34. Ghostface Killah - Supreme Clientele
(Razor Sharp/Epic/Sony, 2000)
As I’ve said before, one of my big deficiencies as a white guy who listens to rap is that I’ve never been a huge huge Wu Tang fan, as much as I love a lot of Wu Tang music, so this is one of their canonical big records that I’d only even heard in the past year or two. And it’s kind of funny to think how many people peg something like this, that was released in January 2000 and just sounds so ‘90s, as the best rap album of the decade, but at the same time I can’t hate, it’s pretty dope.

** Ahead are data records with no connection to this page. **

Lemma extends_refl pml4 s tables : space_ok pml4 s tables → extends pml4 s tables s tables.
Proof. intros Hk. split; [done|done|done|by left|by intros x|done]. Qed.
Lemma extends_trans pml4 s tables s1 tables1 s2 tables2 :
  extends pml4 s tables s1 tables1 → extends pml4 s1 tables1 s2 tables2 → extends pml4 s tables s2 tables2.
Proof.
  intros [K1 G1 T1 N1 D1 S1] [K2 G2 T2 N2 D2 S2]. split; [done|by trans (alloc s1)|by trans tables1| | |auto].
  - intros p a Hp. destruct (pt_frames _ _ _ _ (kernel_pt _ _ _ K2) p a Hp) as (_ & _ & Ha & _).
    destruct (N2 p a Hp) as [Hp1|Hb]; [by apply N1|right].
    apply not_true_is_false. intros Hb'.
    rewrite (grows_bits _ _ G1) in Hb; [done|apply Z.div_pos; unfold PAGE_SIZE; lia|done].
  - intros x Hx Hu Hnt. rewrite D2; [by apply D1|done| |].
    + apply (grows_bits _ _ G1); [apply Z.div_pos; [lia|done]|done].
    + intros p a Hp E. destruct (N1 p a Hp) as [Hp0|Hb]; [by apply (Hnt p a)|congruence].
Qed.

(** A reserved page that becomes a table. *)
Lemma extends_table pml4 s tables s1 p cur x f e :
  let s' := Sys (alloc s1) (write64 (fill (ram s1) f PAGE_SIZE 0) (entry_addr cur x) e) in
  space_ok pml4 s tables → tables !! p = Some cur → (length p < 3)%nat → 0 ≤ x < 512 →
  PageTableEntry.present (read64 (ram s) (entry_addr cur x)) = false → reserve_post s (Ok f) s1 →
  0 ≤ e < 2 ^ 64 → PageTableEntry.present e = true → address e = f → PageTableEntry.user_accessable e = false →
  extends pml4 s tables s' (<[p ++ [x] := f]> tables).
Proof.
  intros s' Hk Hp Hlen Hx Hpres Hres Heb Hpe Hae Hue.
  destruct (reserve_space _ _ _ _ _ Hk Hres) as (_ & _ & Hfree & _ & Hgr & _).
  destruct (enter_table _ s tables s1 p cur x f e Hk Hp Hlen Hx Hpres Hres Heb Hpe Hae) as (Hk' & _ & Hzero & Hrest).
  split; [done|done| | | |].
  - apply insert_subseteq. rewrite (pt_child _ _ _ _ (kernel_pt _ _ _ Hk) p cur x Hp Hlen Hx). cbn zeta.
    by rewrite Hpres.
  - intros q b [[<- <-]|[_ Hq]]%lookup_insert_Some; [by right|by left].
  - apply (data_kept_install pml4 s tables s1 s' p (p ++ [x]) cur x e f); done.
  - intros Hs q b j [[<- <-]|[Hne Hq]]%lookup_insert_Some Hl Hj; cbn [ram s']; [by rewrite Hzero|].
    destruct (decide ((q, j) = (p, x))) as [[= -> ->]|Hqj]; [|rewrite (Hrest q b j Hq Hj Hqj); by apply (Hs q b j)].
    assert (b = cur) as -> by congruence. by rewrite read64_write64_eq.
Qed.

(** ** The walk of [map_blank_page] *)

(** What is known when the ['blk] block is left.  [created] are the parent pages
    of the levels above; when memory runs out the block has added [more] to them,
    at most [lim] pages, the first of which is entered in a table that was there before. *)
Definition blank_post (pml4 va child : Z) (lim : nat) (s : sys) (tables : gmap (list Z) Z) (used : Z) (created : list Z)
    (out : flow (result () UserPageMapperError) * Z * list Z) (s' : sys) : Prop :=
  let old := mapping s.(ram) tables in
  match out with
  | (Return (Err UserPageAlreadyExists), used', _) => is_Some (old (indices va)) ∧ s' = s ∧ used' = used
  | (Break (Ok _), used', _) => old (indices va) = None ∧ ∃ tables' n,
      extends pml4 s tables s' tables' ∧ blank_page s s' tables' n ∧
      used' - used = free_pages s.(alloc) - free_pages s'.(alloc) ∧ used < used' ≤ used + Z.of_nat lim + 1 ∧
      ∀ idx, Forall (λ i, 0 ≤ i < 512) idx → mapping s'.(ram) tables' idx =
        if decide (idx = indices va) then Some (Z.lor (n * PAGE_SIZE) child) else old idx
  | (Break (Err UserOutOfMemory), used', created') => old (indices va) = None ∧ ∃ tables' more,
      extends pml4 s tables s' tables' ∧ created' = created ++ ((λ n, n * PAGE_SIZE) <$> more) ∧
      used' = used + Z.of_nat (length more) + 1 ∧ free_pages s'.(alloc) = 0 ∧
      free_pages s.(alloc) = Z.of_nat (length more) ∧ (length more ≤ lim)%nat ∧ NoDup more ∧
      Forall (λ n, 0 < n ∧ page_bit (memory_bitmap s.(alloc)) n = false) more ∧
      (∀ k, 0 ≤ k → page_bit (memory_bitmap s'.(alloc)) k = bool_decide (k ∈ more) || page_bit (memory_bitmap s.(alloc)) k) ∧
      (∀ n, head more = Some n → ∃ p x cur, tables !! p = Some cur ∧ (length p < 3)%nat ∧ 0 ≤ x < 512 ∧
         tables' !! (p ++ [x]) = Some (n * PAGE_SIZE)) ∧
      ∀ idx, Forall (λ i, 0 ≤ i < 512) idx → mapping s'.(ram) tables' idx = old idx
  | _ => False
  end.

(** What is done once a table is entered was done without it. *)
Lemma blank_post_table pml4 va child lim s tables used created s1 p cur x n e out s2 :
  let s' := Sys (alloc s1) (write64 (fill (ram s1) (n * PAGE_SIZE) PAGE_SIZE 0) (entry_addr cur x) e) in
  let tables1 := <[p ++ [x] := n * PAGE_SIZE]> tables in
  space_ok pml4 s tables → tables !! p = Some cur → (length p < 3)%nat → 0 ≤ x < 512 →
  reserve_post s (Ok (n * PAGE_SIZE)) s1 → extends pml4 s tables s' tables1 →
  mapping (ram s) tables (indices va) = None →
  (∀ idx, Forall (λ i, 0 ≤ i < 512) idx → mapping (ram s') tables1 idx = mapping (ram s) tables idx) →
  blank_post pml4 va child lim s' tables1 (used + 1) (created ++ [n * PAGE_SIZE]) out s2 →
  blank_post pml4 va child (S lim) s tables used created out s2.
Proof.
  intros s' tables1 Hk Hp Hlen Hx Hres Hext Hun Hmap Hout.
  destruct Hres as (_ & n' & En & Hn & Hfree & _ & Hbits & _ & Hcount & _).
  assert (n' = n) as -> by (unfold PAGE_SIZE in En; lia). clear En.
  destruct out as [[[[[]|[]]|[u|[]]] used'] created']; try done; cbn [blank_post] in *.
  - destruct Hout as ([? E] & _). rewrite Hmap in E by apply indices_bound. congruence.
  - destruct Hout as (_ & tables' & k & He & Hb & Hu & Hlt & Hm). split; [done|]. exists tables', k.
    split; [by apply (extends_trans _ _ _ s' tables1)|]. split; [|split; [cbn in Hu; lia|split; [lia|]]].
    + destruct Hb as [B0 B1 B2 B3 B4]. split; try done. cbn in B1.
      rewrite Hbits in B1 by lia. apply orb_false_iff in B1; tauto.
    + intros idx Hi. rewrite Hm by done. by rewrite Hmap.
  - destruct Hout as (_ & tables' & more & He & -> & -> & Hz & Hc & Hl & Hnd & Hall & Hb & _ & Hm).
    change (alloc s') with (alloc s1) in *.
    assert (n ∉ more) as Hni.
    { intros Hin. rewrite Forall_forall in Hall. destruct (Hall n Hin) as [_ E].
      rewrite Hbits, Z.eqb_refl in E by lia. done. }
    split; [done|]. exists tables', (n :: more).
    split; [by apply (extends_trans _ _ _ s' tables1)|].
    split; [by rewrite <-app_assoc|]. cbn [length]. do 4 (split; [lia|]).
    split; [by apply NoDup_cons|]. split; [constructor; [by split; [lia|]|]|split; [|split]].
    + eapply Forall_impl; [exact Hall|]. intros k [H0 Hk1]. split; [done|].
      rewrite Hbits in Hk1 by lia. apply orb_false_iff in Hk1; tauto.
    + intros k H0. rewrite Hb, Hbits by done.
      destruct (Z.eqb_spec k n) as [->|Hkn].
      { rewrite (bool_decide_true (n ∈ n :: more)) by (rewrite elem_of_cons; by left). apply orb_true_r. }
      f_equal. apply bool_decide_ext. rewrite elem_of_cons. naive_solver.
    + intros ? [= <-]. exists p, x, cur. split_and!; try done; try lia.
      apply (lookup_weaken tables1); [apply lookup_insert_eq|apply He].
    + intros idx Hi. rewrite Hm by done. by rewrite Hmap.
Qed.

(** The block left when no page is free. *)
Lemma blank_post_full pml4 va child lim s tables used created :
  space_ok pml4 s tables → mapping s.(ram) tables (indices va) = None →
  (∀ n, 0 ≤ n < num_bits (memory_bitmap s.(alloc)) → page_bit (memory_bitmap s.(alloc)) n = true) →
  blank_post pml4 va child lim s tables used created (Break (Err UserOutOfMemory), used + 1, created) s.
Proof.
  intros Hk Hun Hfull. split; [done|]. exists tables, [].
  assert (free_pages s.(alloc) = 0) as E.
  { rewrite (alloc_count _ (kernel_alloc _ _ _ Hk)). apply all_used_count; [|done].
    apply (alloc_bitmap_ok _ (kernel_alloc _ _ _ Hk)). }
  split; [by apply extends_refl|]. split; [by rewrite app_nil_r|]. cbn [length]. do 4 (split; [lia|]).
  split; [apply NoDup_nil_2|]. by split; [constructor|].
Qed.
(** One level of the walk, at a non-leaf level. *)
Lemma blank_step pml4 va child lim i mask rest p cur s tables used created :
  (length p < 3)%nat → (i <? 3) = true → space_ok pml4 s tables → tables !! p = Some cur →
  (∃ r, indices va = p ++ level_index i mask va :: r) → 0 ≤ used → used + 1 < 2 ^ 64 →
  (∀ s1 tables1 next used1 created1 lim1, space_ok pml4 s1 tables1 →
     tables1 !! (p ++ [level_index i mask va]) = Some next → used ≤ used1 ≤ used + 1 → (lim ≤ lim1)%nat →
     wp (UserPageMapper.map_blank_loop rest next va child used1 created1)
       (blank_post pml4 va child lim1 s1 tables1 used1 created1) s1) →
  wp (UserPageMapper.map_blank_loop ((i, mask) :: rest) cur va child used created)
    (blank_post pml4 va child (S lim) s tables used created) s.
Proof.
  intros Hlen Hi Hk Hp [r Hr] Hu0 Hu IH. cbn [UserPageMapper.map_blank_loop].
  destruct (pt_frames _ _ _ _ (kernel_pt _ _ _ Hk) p cur Hp) as (_ & _ & Hcur & _).
  unfold table_at. rewrite (proj2 (Z.eqb_neq cur 0)) by lia. kernel_simpl.
  pose proof (level_index_bound i mask va) as Hx. set (x := level_index i mask va) in *.
  apply Z.ltb_lt in Hi as Hi'. rewrite (proj2 (Z.eqb_neq i 3)) by lia.
  pose proof (pt_child _ _ _ _ (kernel_pt _ _ _ Hk) p cur x Hp Hlen Hx) as Hc. cbn zeta in Hc.
  destruct (PageTableEntry.present (read64 (ram s) (entry_addr cur x))) eqn:Hpres; cbn [negb].
  { apply IH; [done|done|lia|lia]. }
  pose proof (prefix_unmapped _ s tables va p x r Hk Hlen Hr Hc) as Hun.
  rewrite wp_bind, wp_chk. split; [lia|]. rewrite wp_bind. apply (wp_mono _ (reserve_post s)).
  { apply wp_find_and_reserve_page; apply Hk. }
  intros [f|[]] s1 Hres.
  2:{ destruct Hres as (_ & -> & Hfull). rewrite wp_ret. by apply blank_post_full. }
  pose proof Hres as (_ & n & -> & _).
  destruct (reserve_space _ _ _ _ _ Hk Hres) as (Hfa & Hfb & _). set (f := n * PAGE_SIZE) in *.
  destruct (user_entry f READ_WRITE_EXECUTE parent_entry_flags) as (Heb & Hpe & Hae); [lia|done|].
  kernel_simpl. cbn [ram alloc]. rewrite Hi.
  change 0x000FFFFFFFFFF000 with ADDR_MASK. rewrite (land_ADDR_MASK_id f) by (done || lia).
  rewrite read64_write64_eq by done. rewrite Hae.
  destruct (enter_table _ s tables s1 p cur x f _ Hk Hp Hlen Hx Hpres Hres Heb Hpe Hae) as (Hk' & Hm' & _).
  eapply wp_mono; [apply (IH _ _ _ _ _ lim Hk'); [by rewrite lookup_insert_eq|lia|done]|].
  intros out s2. apply blank_post_table; try done.
  apply extends_table; try done. by apply parent_entry_user.
Qed.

35. Tim Trees - Dalton Vol. 1
(Bdamore Records, 2001)
As much Baltimore hip hop as I’ve devoured over the past few years, I may have yet to hear anything as consistently enjoyable and thoroughly Baltimore as the record that Tim Trees and Rod Lee moved a few thousand units of at the beginning of the decade off of local radio smashes like “Bank Roll” and “We Don’t Love ‘Em.” Trees has a slurry, heavily accented delivery and the production sometimes sounds cheap, or too tuned to club music to appeal to national audiences, but in my head I love to think about if this had blown up and been a big underground sensation in the No Limit/Cash Money era. I wish more rap records opened the way “Spit” does on this, with a few cavernous kick drum notes and then straight into a ridiculous double time flow.